494 Target Sum

You are given a list of non-negative integers, a1, a2, ..., an, and a target, S. Now you have 2 symbols+and-. For each integer, you should choose one from+and-as its new symbol.

Find out how many ways to assign symbols to make sum of integers equal to target S.

Example 1:

Input:
 nums is [1, 1, 1, 1, 1], S is 3. 

Output:
 5

Explanation:


-1+1+1+1+1 = 3
+1-1+1+1+1 = 3
+1+1-1+1+1 = 3
+1+1+1-1+1 = 3
+1+1+1+1-1 = 3

There are 5 ways to assign symbols to make the sum of nums be target 3.

Note:

1. The length of the given array is positive and will not exceed 20.

2. The sum of elements in the given array will not exceed 1000.

3. Your output answer is guaranteed to be fitted in a 32-bit integer.

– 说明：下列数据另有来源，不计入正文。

(** * Debt-issuance dashboard: the refresh job (update_data.py) and the
      web handler (app.py), embedded as Rocq functions.

    Conventions of the embedding.
    - A pandas float column is a column of [float]: a finite value is an
      exact rational, and the three IEEE specials NaN, +inf and -inf are
      kept, because the code relies on them (comparisons with NaN are
      false, 0/0 is NaN and is then removed by [fillna]).  Rounding,
      overflow to infinity and the sign of zero are not modelled, so a
      property that holds of exact sums only (percentages that add up
      to exactly 100, say) is not stated of the program.
    - A Timestamp is a calendar date; NaT is [None].  The difference of
      two Timestamps is a Timedelta, which holds at most 106751 days.
    - The file system is a finite map from file names to pickled values,
      and the standard output is a list of lines. *)

From Stdlib Require Import ZArith QArith Qfield Lia Lqa Ascii String.
From stdpp Require Import gmap strings pretty list sorting.

Local Open Scope string_scope.
Local Open Scope Z_scope.

(** ** Floats *)

Module Float.

Inductive float : Type :=
| Fin (q : Q)
| NaN
| PInf
| NInf.

Definition of_Z (z : Z) : float := Fin (inject_Z z).

(** Python's comparison operators: every comparison with NaN is False. *)
Definition leb (a b : float) : bool :=
  match a, b with
  | NaN, _ | _, NaN => false
  | NInf, _ => true
  | _, PInf => true
  | Fin x, Fin y => Qle_bool x y
  | _, _ => false
  end.

Definition ltb (a b : float) : bool :=
  match a, b with
  | NaN, _ | _, NaN => false
  | PInf, _ => false
  | _, NInf => false
  | Fin x, Fin y => Qle_bool x y && negb (Qeq_bool x y)
  | _, _ => true
  end.

Definition gtb (a b : float) : bool := ltb b a.

Definition is_zero (q : Q) : bool := Qeq_bool q 0.
Definition is_pos (q : Q) : bool := Qle_bool 0 q && negb (Qeq_bool q 0).

Definition opp (a : float) : float :=
  match a with
  | Fin x => Fin (- x)
  | NaN => NaN
  | PInf => NInf
  | NInf => PInf
  end.

(** The infinity with the sign of [q]; NaN when [q] is zero. *)
Definition signed_inf (q : Q) : float :=
  if is_zero q then NaN else if is_pos q then PInf else NInf.

Definition add (a b : float) : float :=
  match a, b with
  | NaN, _ | _, NaN => NaN
  | PInf, NInf | NInf, PInf => NaN
  | PInf, _ | _, PInf => PInf
  | NInf, _ | _, NInf => NInf
  | Fin x, Fin y => Fin (x + y)
  end.

Definition mul (a b : float) : float :=
  match a, b with
  | NaN, _ | _, NaN => NaN
  | Fin x, Fin y => Fin (x * y)
  | Fin x, PInf | PInf, Fin x => signed_inf x
  | Fin x, NInf | NInf, Fin x => opp (signed_inf x)
  | PInf, PInf | NInf, NInf => PInf
  | PInf, NInf | NInf, PInf => NInf
  end.

(** numpy division: x/0 is an infinity (NaN for 0/0) and never raises. *)
Definition div (a b : float) : float :=
  match a, b with
  | NaN, _ | _, NaN => NaN
  | Fin x, Fin y => if is_zero y then signed_inf x else Fin (x / y)
  | Fin _, _ => Fin 0
  | _, Fin y => if is_zero y then a else if is_pos y then a else opp a
  | _, _ => NaN
  end.

Definition isna (a : float) : bool :=
  match a with NaN => true | _ => false end.

(** [Series.fillna(v)] on one cell. *)
Definition fillna (v : Q) (a : float) : float :=
  if isna a then Fin v else a.

(** [Series.sum()] with the default [skipna=True]. *)
Definition sum (l : list float) : float :=
  foldr add (Fin 0) (filter (λ a, isna a = false) l).

(** Equality up to the representation of the rational. *)
Definition feq (a b : float) : Prop :=
  match a, b with
  | Fin x, Fin y => x == y
  | NaN, NaN | PInf, PInf | NInf, NInf => True
  | _, _ => False
  end.

Definition is_finite (a : float) : Prop :=
  match a with Fin _ => True | _ => False end.

End Float.

Import Float.

Definition sumQ (l : list Q) : Q := foldr Qplus 0%Q l.

(** ** Dates *)

Record date : Type := Date { year : Z; month : Z; day : Z }.

(** Days since 1970-01-01 of a proleptic Gregorian date: what pandas
    subtracts when two Timestamps are subtracted. *)
Definition to_ordinal (d : date) : Z :=
  let y := if month d <=? 2 then year d - 1 else year d in
  let era := y / 400 in
  let yoe := y - era * 400 in
  let mp := (month d + 9) mod 12 in
  let doy := (153 * mp + 2) / 5 + day d - 1 in
  let doe := yoe * 365 + yoe / 4 - yoe / 100 + doy in
  era * 146097 + doe - 719468.

Definition date_leb (a b : date) : bool := to_ordinal a <=? to_ordinal b.
Definition date_ltb (a b : date) : bool := to_ordinal a <? to_ordinal b.

(** [pd.Grouper(freq='Q')] / [resample('Q')]: the calendar quarter of a
    date, numbered consecutively (4 * year + 0..3). *)
Definition quarter (d : date) : Z := 4 * year d + (month d - 1) / 3.

(** [(a - b).dt.days], NaN when either side is NaT. *)
Definition days_between (a b : option date) : float :=
  match a, b with
  | Some x, Some y => of_Z (to_ordinal x - to_ordinal y)
  | _, _ => NaN
  end.

Definition month_period (d : date) : Z := 12 * year d + (month d - 1).

(** ** pandas Series and DataFrame

    A Series is a list of (label, value); a DataFrame has column labels
    and rows of values aligned with them.  Row labels are period numbers
    ([quarter] or [month_period]). *)

Module Pandas.

Definition Series : Type := list (Z * float).

Record DataFrame : Type := mkDF {
  columns : list string;
  rows : list (Z * list float)
}.

Definition index (df : DataFrame) : list Z := map fst (rows df).

(** [df.empty]: no rows or no columns. *)
Definition empty (df : DataFrame) : bool :=
  match columns df, rows df with
  | [], _ | _, [] => true
  | _, _ => false
  end.

Fixpoint lookup_label {V : Type} (i : Z) (l : list (Z * V)) : option V :=
  match l with
  | [] => None
  | (j, v) :: l' => if Z.eqb i j then Some v else lookup_label i l'
  end.

Fixpoint col_pos (c : string) (cols : list string) : option nat :=
  match cols with
  | [] => None
  | c' :: cols' => if String.eqb c c' then Some O else S <$> col_pos c cols'
  end.

(** [df.loc[i, c]], [None] when the row or the column is absent. *)
Definition loc (df : DataFrame) (i : Z) (c : string) : option float :=
  r ← lookup_label i (rows df);
  p ← col_pos c (columns df);
  r !! p.

(** [df[c]] as a Series (the column must exist). *)
Definition column (df : DataFrame) (c : string) : Series :=
  map (λ r, (r.1, default NaN (p ← col_pos c (columns df); r.2 !! p))) (rows df).

Definition values (s : Series) : list float := map snd s.

(** A frame given by its labels and a cell function. *)
Definition build (idx : list Z) (cols : list string) (f : Z → string → float) : DataFrame :=
  {| columns := cols; rows := map (λ i, (i, map (f i) cols)) idx |}.

(** Sorted, duplicate-free labels, as every group-by and alignment
    produces them. *)
Definition str_le (a b : string) : Prop := String.leb a b = true.

#[global] Instance str_le_dec a b : Decision (str_le a b).
Proof. unfold str_le. apply _. Defined.

Definition sort_uniq_Z (l : list Z) : list Z := merge_sort Z.le (remove_dups l).
Definition sort_uniq_str (l : list string) : list string :=
  merge_sort str_le (remove_dups l).

(** All integers from [lo] to [hi], both included. *)
Definition zrange (lo hi : Z) : list Z :=
  map (λ k, lo + Z.of_nat k) (seq 0 (Z.to_nat (hi - lo + 1))).

Definition zmin (l : list Z) : option Z :=
  match l with [] => None | x :: l' => Some (foldr Z.min x l') end.
Definition zmax (l : list Z) : option Z :=
  match l with [] => None | x :: l' => Some (foldr Z.max x l') end.

(** [df.sum(axis=1)] *)
Definition sum_axis1 (df : DataFrame) : Series :=
  map (λ r, (r.1, Float.sum r.2)) (rows df).

(** [df[mask]] for a boolean Series computed row by row from the same
    frame (so the mask is aligned with the rows). *)
Definition select_rows (df : DataFrame) (mask : Z * list float → bool) : DataFrame :=
  {| columns := columns df; rows := filter (λ r, mask r = true) (rows df) |}.

Definition map_cells (f : float → float) (df : DataFrame) : DataFrame :=
  {| columns := columns df; rows := map (λ r, (r.1, map f r.2)) (rows df) |}.

(** [df.divide(s, axis=0)] / [df.div(s, axis=0)].  When the two indexes
    are equal the rows are divided in place; otherwise both sides are
    aligned on the sorted union of the labels, a label absent on one
    side giving NaN. *)
Definition divide (df : DataFrame) (s : Series) : DataFrame :=
  if decide (index df = map fst s) then
    {| columns := columns df;
       rows := zip_with (λ r e, (r.1, map (λ v, Float.div v e.2) r.2)) (rows df) s |}
  else
    build (sort_uniq_Z (index df ++ map fst s)%list) (columns df)
          (λ i c, Float.div (default NaN (loc df i c)) (default NaN (lookup_label i s))).

(** A Series with a two-level index, as [groupby([..., ...]).sum()]
    returns it, and [unstack(fill_value=v)]. *)
Definition Series2 : Type := list ((Z * string) * float).

Fixpoint lookup2 (i : Z) (c : string) (s : Series2) : option float :=
  match s with
  | [] => None
  | ((j, d), v) :: s' =>
      if Z.eqb i j && String.eqb c d then Some v else lookup2 i c s'
  end.

Definition unstack (fill_value : Q) (s : Series2) : DataFrame :=
  build (sort_uniq_Z (map (λ e, e.1.1) s)) (sort_uniq_str (map (λ e, e.1.2) s))
        (λ i c, default (Fin fill_value) (lookup2 i c s)).

End Pandas.

Import Pandas.

(** [groupby([period, label])[value].sum()]: one entry per observed
    (period, label) pair, in sorted order; NaN values are skipped by
    the sum. *)
Definition observed (i : Z) (c : string) (l : list (Z * string * float)) : bool :=
  existsb (λ e, Z.eqb e.1.1 i && String.eqb e.1.2 c) l.

Definition group_sum (i : Z) (c : string) (l : list (Z * string * float)) : float :=
  Float.sum (map snd (filter (λ e, Z.eqb e.1.1 i && String.eqb e.1.2 c = true) l)).

Definition groupby2_sum (l : list (Z * string * float)) : Series2 :=
  i ← sort_uniq_Z (map (λ e, e.1.1) l);
  c ← sort_uniq_str (map (λ e, e.1.2) l);
  if observed i c l then [((i, c), group_sum i c l)] else [].

(** [resample(freq)[value].sum()]: every period from the first to the
    last one present, empty periods summing to 0. *)
Definition resample_sum (l : list (Z * float)) : Series :=
  match zmin (map fst l), zmax (map fst l) with
  | Some lo, Some hi =>
      map (λ i, (i, Float.sum (map snd (filter (λ e, Z.eqb e.1 i = true) l))))
          (zrange lo hi)
  | _, _ => []
  end.

(** ** The process environment: files, standard output, exceptions *)

(** One row of the US cache, with the columns the programs use. *)
Record auction : Type := mkAuction {
  issue_date : date;
  maturity_date : option date;
  auction_date : option date;
  security_term : string;
  total_accepted : float;
  offering_amt : float;
  duration_days : float;
  maturity_bin : string
}.

Inductive pickle : Type :=
| PAuctions (df : list auction)     (* auctions.pkl *)
| PSummary (df : DataFrame).        (* euro_data_<code>.pkl *)

Inductive exn : Type :=
| FileNotFoundError (path : string)
| KeyError (key : string)
| RequestException (msg : string)
| EcbError (msg : string)
| TypeError (msg : string)
| OverflowError (msg : string).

这题得看答案才把dp做正确。一层一层地把这层所能得到的值算出来。计算频率是要注意，算的是这层（tmp）的加上一层（hm）的freq。一开始没搞清楚所以一直算不对。时间是O(range of sum value * size of nums), 空间是O（range of sum value）

public int findTargetSumWays(int[] nums, int S) {
    if (nums == null || nums.length == 0) {
        return 0;
    }

    // <sum, freq>
    HashMap<Integer, Integer> hm = new HashMap<>();
    hm.put(0, 1);// set 0 to 1 so that the 1st num will be added to map with correct freq
    for (Integer num : nums) {
        HashMap<Integer, Integer> tmp = new HashMap<>();
        for (Map.Entry<Integer, Integer> entry : hm.entrySet()) {
            int val = entry.getKey();
            int freq = entry.getValue();// there are freq many ways to get to prev step
            int newValplus = val + num;
            int newValminus = val - num;
            if (tmp.containsKey(newValplus)) {
                // we need to add the freq ways to other ways that from another number
                tmp.put(newValplus, tmp.get(newValplus) + freq);
            } else {
                tmp.put(newValplus, freq);// so we have freq many ways to get to this new value
            }

            if (tmp.containsKey(newValminus)) {// do same thing for minus value
                tmp.put(newValminus, tmp.get(newValminus) + freq);
            } else {
                tmp.put(newValminus, freq);
            }
        }
        hm = tmp;
    }

    return hm.get(S) == null ? 0 : hm.get(S);
}

这题的brute force是dfs，补上来做参考：

int sum = 0;
public int findTargetSumWays(int[] nums, int S) {
    if (nums == null || nums.length == 0) {
        return 0;
    }

    dfs(nums, S, 0);
    return sum;
}

private void dfs(int[] nums, int target, int start) {
    if (start == nums.length) {
        if (target == 0) {
            sum++;    
        }
        return;
    }

    dfs(nums, target - nums[start], start + 1);
    dfs(nums, target + nums[start], start + 1);        
}